BPOs collapse in quick succession
It is the lack of standards that is partly to blame for the collapse of BPOs in quick succession. According to Kemibaro, Kenya is relatively unknown and untrusted as a BPO destination. The firms in this sector have to discount services heavily and do not have the credibility to access key accounts directly  - instead working through intermediaries. Also, until the high speed cables arrived, bandwidth has been too expensive and unreliable so services being offered could not be done so efficiently or profitably. There is also the issue of service delivery - Kenya is relatively new to BPO work so the investment alone required to train and create high standards as well as processes is high - its a steep and expensive learning curve.
Waema says that while the collapse is expected with all start-ups, we still do not have an appropriate strategy and support to encourage growth rather than death of BPOs.

According to Ndemo, the problem with BPOs is less than optimal investment in the sector. 
“We plan to locate them in one area where resources can be optimised and each can grow.  You need at least a 250 seat capacity to succeed yet most Kenyan enterprises have less than 50 seats”.
Regional ICT hub
Despite teething problems, Kenya still has the potential of becoming a regional ICT hub.
“Like with banking, Kenya can become a regional ICT hub. Most of the big banks are now in Kenya. As for ICT, Kenya should tap its human resource and encourage local investors. The Government must be seen as a high adopter of technology and have the right incentives to make people invest”, Macharia observes.
Dotsavvy’s Kemibaro sees the need to  have centres of excellence for training and service delivery.
“Strategic partnerships with international businesses and countries who have achieved what we are trying to do is key. We also need to disconnect ICT services as meaning BPO - there are many ICT niches that Kenya can be successful at and not just BPO. We, for instance, export our web services to clients in the US, Ireland, Zambia, Tanzania and Uganda. Imagine the potential of ICT from this perspective - every Kenyan ICT business could be a global business from right here in Kenya even if its a small firm”, Kemibaro observes.
But while acknowledging that the Government has  done most of what needs to be done in the ICT sector, Ndemo says,   “we need to scale up the transport and energy sectors which impacts on what we do in the ICT sector”.
On his part, Waema says the Government should develop solid and quality infrastructure, take talent development seriously and prioritize it, create an enabling environment - especially political, policy, regulatory and institutional and have a high level leadership and championship of ICT in government that is cascaded at all levels of Government.
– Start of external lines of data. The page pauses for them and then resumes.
(** The theorem at the example of the specification: the totals of the
    stages are 3, 0 and 7, and the second number of the last line is 10. *)
Lemma totals_by_stage_name_witness :
  ∃ rps,
    classify Sample.board [Sample.issueA; Sample.issueB; Sample.issueC]
    = Some rps
    ∧ Js.add_number (open (reportAll "v1" rps).1) (closed (reportAll "v1" rps).1)
      = Js.ofZ 10
    ∧ Js.number_to_string
        (Js.add_number (closed (reportAll "v1" rps).1)
                       (open (reportAll "v1" rps).1))
      = "10".
Proof.
  destruct (totals_by_stage_name Sample.board
              [Sample.issueA; Sample.issueB; Sample.issueC] "v1")
    as (rps & Hrps & _ & _ & _ & _ & Hwhole).
  exists rps. split; [done|].
  assert (Some rps
          = Some [ {| name := "In Progress"; issues := [Sample.issueA] |};
                   {| name := "Done"; issues := [] |};
                   {| name := "Closed";
                      issues := [Sample.issueB; Sample.issueC] |} ]) as Heq.
  { rewrite <-Hrps. vm_compute. reflexivity. }
  injection Heq as ->.
  destruct (Hwhole [3; 0; 7]%Z) as (Hsum & _ & Hstr).
  - vm_compute. reflexivity.
  - vm_compute. reflexivity.
  - split; [exact Hsum | exact Hstr].
Defined.

(** The totals of the example of the specification. *)
Example example_totals :
  (reportAll "v1"
     [ {| name := "In Progress"; issues := [Sample.issueA] |};
       {| name := "Done"; issues := [] |};
       {| name := "Closed"; issues := [Sample.issueB; Sample.issueC] |} ]).1
  = {| open := Js.ofZ 3; closed := Js.ofZ 7 |}.
Proof. vm_compute. reflexivity. Qed.

(** ** The milestone filter and the totals *)

Lemma inMilestone_spec (currentMilestone : string) (i : issue) :
  inMilestone currentMilestone i
  ↔ ∃ ms, milestone i = Some ms ∧ milestone_title ms = currentMilestone.
Proof.
  unfold inMilestone. destruct (milestone i) as [ms|].
  - rewrite bool_decide_spec. naive_solver.
  - naive_solver.
Qed.

(** C4: Milestone filter.  An issue of a list is kept by the filter exactly
    when it has a milestone whose title is the configured title, character
    for character.  An issue without milestone changes neither the filtered
    list nor the total of its stage: they are those of the list without it.
    Such an issue of the input, when it is not a pull request, is all the
    same in the list of a stage. *)
Theorem milestone_filter (b : Board) (l : list issue)
    (currentMilestone : string) :
  (∀ xs i,
     i ∈ milestoneIssues currentMilestone xs
     ↔ i ∈ xs ∧ ∃ ms, milestone i = Some ms
                      ∧ milestone_title ms = currentMilestone)
  ∧ (∀ xs ys i nm, milestone i = None →
       milestoneIssues currentMilestone (xs ++ i :: ys)
       = milestoneIssues currentMilestone (xs ++ ys)
       ∧ stageTotal currentMilestone {| name := nm; issues := xs ++ i :: ys |}
         = stageTotal currentMilestone {| name := nm; issues := xs ++ ys |})
  ∧ ∃ rps, classify b l = Some rps
      ∧ ∀ i, i ∈ l → pull_request i = false → milestone i = None →
          ∃ k rp, rps !! k = Some rp
                  ∧ i ∈ issues rp
                  ∧ i ∉ milestoneIssues currentMilestone (issues rp).
Proof.
  assert (∀ xs i,
            i ∈ milestoneIssues currentMilestone xs
            ↔ i ∈ xs ∧ ∃ ms, milestone i = Some ms
                             ∧ milestone_title ms = currentMilestone) as Hin.
  { intros xs i. unfold milestoneIssues.
    rewrite list_elem_of_filter, inMilestone_spec. tauto. }
  assert (∀ xs ys i, milestone i = None →
            milestoneIssues currentMilestone (xs ++ i :: ys)
            = milestoneIssues currentMilestone (xs ++ ys)) as Hdrop.
  { intros xs ys i Hi. unfold milestoneIssues. rewrite !filter_app.
    rewrite filter_cons_False; [done|].
    rewrite inMilestone_spec. intros (ms & Hms & _). congruence. }
  split_and!; [done| |].
  - intros xs ys i nm Hi. split; [by apply Hdrop|].
    unfold stageTotal. simpl. by rewrite Hdrop.
  - destruct (retained_issue_stage b l) as (rps & Hrps & Hstage).
    exists rps. split; [done|]. intros i Hi Hpr Hms.
    destruct (Hstage i Hi Hpr) as (k & rp & Hrp & Hin' & _).
    exists k, rp. split_and!; [done..|].
    rewrite Hin. intros (_ & ms & Hms' & _). congruence.
Qed.

(** The comparison of titles neither folds case nor trims. *)
Example example_exact_title :
  milestoneIssues "v1"
    [ Sample.issueA;
      Sample.mkIssue 20 "G" "open" false
        (Some {| milestone_title := "V1" |}) Js.Null None;
      Sample.mkIssue 21 "H" "open" false
        (Some {| milestone_title := "v1 " |}) Js.Null None;
      Sample.issueF ]
  = [Sample.issueA].
Proof. vm_compute. reflexivity. Qed.

(** C9: Rendered report format.  The lines written for any board and issues
    are the sections of the stages, in the order of the stages, followed by
    the line "Total: {open} / {open + closed}".  The section of a stage is
    its header "{name} - {totalPoints} Points", an underline made of dashes
    only and as long as the header, the body (the line "None" when no issue
    of the stage is in the milestone, else for each such issue its line
    "{repoName}#{number}: {title} [{estimate} pts]{assigneeSuffix}" and then
    its URL), and a separator, which is a line holding one space.  A total
    or an estimate is printed as a template literal prints it: "undefined",
    "null", "NaN", the decimal digits of a whole number below [2 ^ 53] in
    magnitude, and for instance "0.5" for one half; the report of the example
    of the specification is spelled out. *)
Theorem report_format (b : Board) (l : list issue) (currentMilestone : string) :
  (∃ rps stats,
     classify b l = Some rps
     ∧ stats = (reportAll currentMilestone rps).1
     ∧ main b l currentMilestone
       = Some (concat (spec_section currentMilestone <$> rps)
                 ++ ["Total: " +:+ Js.ToString (Js.Number (open stats))
                       +:+ " / "
                       +:+ Js.ToString
                             (Js.Number
                                (Js.add_number (open stats) (closed stats)))])
     ∧ ∀ rp,
         let header :=
           name rp +:+ " - "
             +:+ Js.ToString (stageTotal currentMilestone rp) +:+ " Points" in
         ∃ underline,
           spec_section currentMilestone rp
           = [header; underline]
               ++ spec_body (milestoneIssues currentMilestone (issues rp))
               ++ [" "]
           ∧ String.length underline = String.length header
           ∧ dashes underline)
  ∧ spec_body [] = ["None"]
  ∧ (∀ i xs,
       spec_body (i :: xs)
       = [ repo_name i +:+ "#" +:+ pretty (number i) +:+ ": " +:+ title i
             +:+ " [" +:+ Js.ToString (estimate i) +:+ " pts]"
             +:+ match assignee i with
                 | Some a => " " +:+ login a
                 | None => ""
                 end;
           html_url i ]
         ++ match xs with [] => [] | _ => spec_body xs end)
  ∧ Js.ToString Js.Undefined = "undefined"
  ∧ Js.ToString Js.Null = "null"
  ∧ Js.ToString (Js.Number Js.NaN) = "NaN"
  ∧ (∀ z, (Z.abs z < 2 ^ 53)%Z → Js.ToString (Js.Number (Js.ofZ z)) = pretty z)
  ∧ Js.ToString (Js.Number (Js.div_number (Js.ofZ 1) (Js.ofZ 2))) = "0.5"
  ∧ main Sample.board [Sample.issueA; Sample.issueB; Sample.issueC] "v1"
    = Some [ "In Progress - 3 Points";
             "----------------------";
             "acme/app#10: A [3 pts]";
             "https://example.org/10";
             " ";
             "Done - 0 Points";
             "---------------";
             "None";
             " ";
             "Closed - 7 Points";
             "-----------------";
             "acme/app#11: B [5 pts] bob";
             "https://example.org/11";
             "acme/app#12: C [2 pts]";
             "https://example.org/12";
             " ";
             "Total: 3 / 10" ].
Proof.
  split_and!.
  - destruct (classify_total b l) as [rps Hrps].
    exists rps, (reportAll currentMilestone rps).1. split_and!; [done..| |].
    + rewrite (main_eq _ _ _ _ Hrps), reportAll_out. unfold totalLine.
      by rewrite (add_number_comm (closed _)).
    + intros rp header. eexists. split; [reflexivity|].
      split; [apply repeat_string_length | apply repeat_string_dashes].
  - done.
  - intros i [|j xs]; done.
  - done.
  - done.
  - done.
  - intros z Hz. by apply number_to_string_ofZ.
  - vm_compute. reflexivity.
  - vm_compute. reflexivity.
Qed.

(** The theorem at the whole number 7 and at the example of the
    specification. *)
Lemma report_format_witness :
  Js.ToString (Js.Number (Js.ofZ 7)) = pretty 7%Z
  ∧ main Sample.board [Sample.issueA; Sample.issueB; Sample.issueC] "v1"
    = Some [ "In Progress - 3 Points";
             "----------------------";
             "acme/app#10: A [3 pts]";
             "https://example.org/10";
             " ";
             "Done - 0 Points";
             "---------------";
             "None";
             " ";
             "Closed - 7 Points";
             "-----------------";
             "acme/app#11: B [5 pts] bob";
             "https://example.org/11";
             "acme/app#12: C [2 pts]";
             "https://example.org/12";
             " ";
             "Total: 3 / 10" ].
Proof.
  destruct (report_format Sample.board [] "v1")
    as (_ & _ & _ & _ & _ & _ & Hwhole & _ & Hexample).
  split; [|exact Hexample].
  apply (Hwhole 7%Z). reflexivity.
Defined.

(** The report of the example of the specification. *)
Example example_report :
  main Sample.board [Sample.issueA; Sample.issueB; Sample.issueC] "v1"
  = Some [ "In Progress - 3 Points";
           "----------------------";
           "acme/app#10: A [3 pts]";
           "https://example.org/10";
           " ";
           "Done - 0 Points";
           "---------------";
           "None";
           " ";
           "Closed - 7 Points";
           "-----------------";
           "acme/app#11: B [5 pts] bob";
           "https://example.org/11";
           "acme/app#12: C [2 pts]";
           "https://example.org/12";
           " ";
           "Total: 3 / 10" ].
Proof. vm_compute. reflexivity. Qed.

(** ** Missing estimates *)

Section Estimates.

Implicit Types (xs : list issue) (i : issue).

(** Every issue of a filtered list has its two lines in the body, whatever
    its estimate. *)
Lemma spec_body_lists xs i :
  i ∈ xs → spec_issueLine i ∈ spec_body xs ∧ html_url i ∈ spec_body xs.
Proof.
  intros Hi. unfold spec_body.
  destruct xs as [|j xs]; [by apply elem_of_nil in Hi|].
  split; apply list_elem_of_bind; exists i; set_solver.
Qed.

End Estimates.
And therein lies the challenges and the opportunities for enterprenuers for Vision 2030.
 “There needs to be much more marketing at Government level through Public-Private Partnerships (PPP). This is already one of the reasons the BPO sector has challenges - there is a lot of work to be done and 2030 is just around the corner. But the process has begun and it’s getting better everyday. We can make it happen but so much more effort is needed right here and now”, Kemibaro observes.
Macharia agrees.
 “In his Jamhuri day speech, President Mwai Kibaki made reference to technology, mentioning about the digitisation of court and land registries. This is very encouraging as technology can be used to eliminate corruption. These are great strides and opportiunities for the local entrepreneurs to rise up to the challenge. We plan to play heavily in this sector. The government is always the largest spender”, Macharia says.
He further adds that a key learning that has always motivated him is Peter Drucker’s ‘The entrepreneur always searches for change, responds to it, and exploits it as an opportunity’.
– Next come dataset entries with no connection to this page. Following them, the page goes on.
Lemma simple_conv_loop (conv2d_cost : list Z → Z → Z * Z → cost)
    (norm_cost : list Z → cost) (f h w : Z) (n : nat) :
  ∀ (i : nat) (cx : cost) (c : Z),
  ∃ cx',
    for_range (λ _ '(cx, shape),
        '(cx, shape) ← conv2d_complexity conv2d_cost shape (VInt f) (VInt 3) cx;
        norm_complexity norm_cost shape cx)
      i n (cx, [h; w; c])
    = Ok (cx', [h; w; match n with O => c | S _ => f end]).
Proof.
  induction n as [|n IH]; intros i cx c; [by eexists|].
  simpl. destruct (IH (S i)
    (dict_add (dict_add cx (conv2d_cost [h; w; c] f (3, 3)))
       (norm_cost [h; w; f])) f) as [cx' Hcx'].
  exists cx'. rewrite Hcx'. by destruct n.
Qed.

(** C1 as stated fails: on the configuration of the spec's own example,
    which [simple_conv_block] accepts, the block produces a tensor of shape
    (16, 16, 32) while [simple_conv_stage_complexity] returns no shape at
    all (there is no [depth]); given a depth of 0 it returns another
    shape. *)
Lemma C1_counterexample :
  (shape <$> (simple_conv_block simple_conv_config
                ≫= λ env, conv_block env (input_of [64; 64; 3])))
    = Ok [16; 16; 32] ∧
  (snd <$> simple_conv_stage_complexity sample_conv2d_cost sample_norm_cost
             sample_pool2d_cost simple_conv_config [64; 64; 3])
    = Err (KeyError "depth") ∧
  (snd <$> simple_conv_stage_complexity sample_conv2d_cost sample_norm_cost
             sample_pool2d_cost (<["depth" := VInt 0]> simple_conv_config)
             [64; 64; 3])
    = Ok [32; 32; 3].
Proof. repeat split; vm_compute; reflexivity. Qed.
Overall, the future of ICT looks bright in the region.
“There are so many prospects that it’s hard to tell. BPO has already been seen as key for Kenya and the region. But what about KPO? Not much has been done in this area (yet). There are many KPO prospects for the region for professional services. In many cases, KPO requires far less resources to set-up than an BPO business. As a region, it would seem that the rest of the world has run off with most of the opportunities but consider Ushahidi which was delevloped in Kenya for crisis reporting and is now a global phenomenon. There are many success stories waiting to happen”, Kemibaro says.
According to him,  we need more innovation centres for ICT as well as funding for  good ideas.
“We need to improve industry standards and practices. We need to tell our children that being a lawyer or a doctor is not  the only profession worth having and that they can make a living  as techies doing software and animation. There is a very very broad scope for the future in the region”.
On his part Ndemo says Kenya will soon be as competitive as India or the Philipines.
 “We shall soon be leaders in content production”, Ndemo enthuses.
As part of Vision 2030, the Government is looking for appropriate facility to develop incubation centres  for ICT young entrepreneurs.  This facility will be classified as an Export Processing Zone (EPZ) for the entrepreneurs to take advantage of the benefits in such a location.  The Government is also developing a Special Economic Zone (SEZ) that will have far greater benefits that before and will also embark on aggressive capacity building programme.

Young Kenyan entrepreneur finds success in sunflower oil business

The
 processing firm as viewed from the roadside
The processing firm as viewed from the roadside
Most young men holed up in Nairobi have only one desire: to get a well paying job, and then rise through the ranks to head a company. Very few take the alternative route – entrepreneurship. But Mathew Kiilu is an exception. At 24, he has set up a 2.5 million Kenya shillings ($33,000) oil pressing firm in the heart of a rural village Kenya. EAiF reporter got a chance to have an up-close and candid discussion with the young man.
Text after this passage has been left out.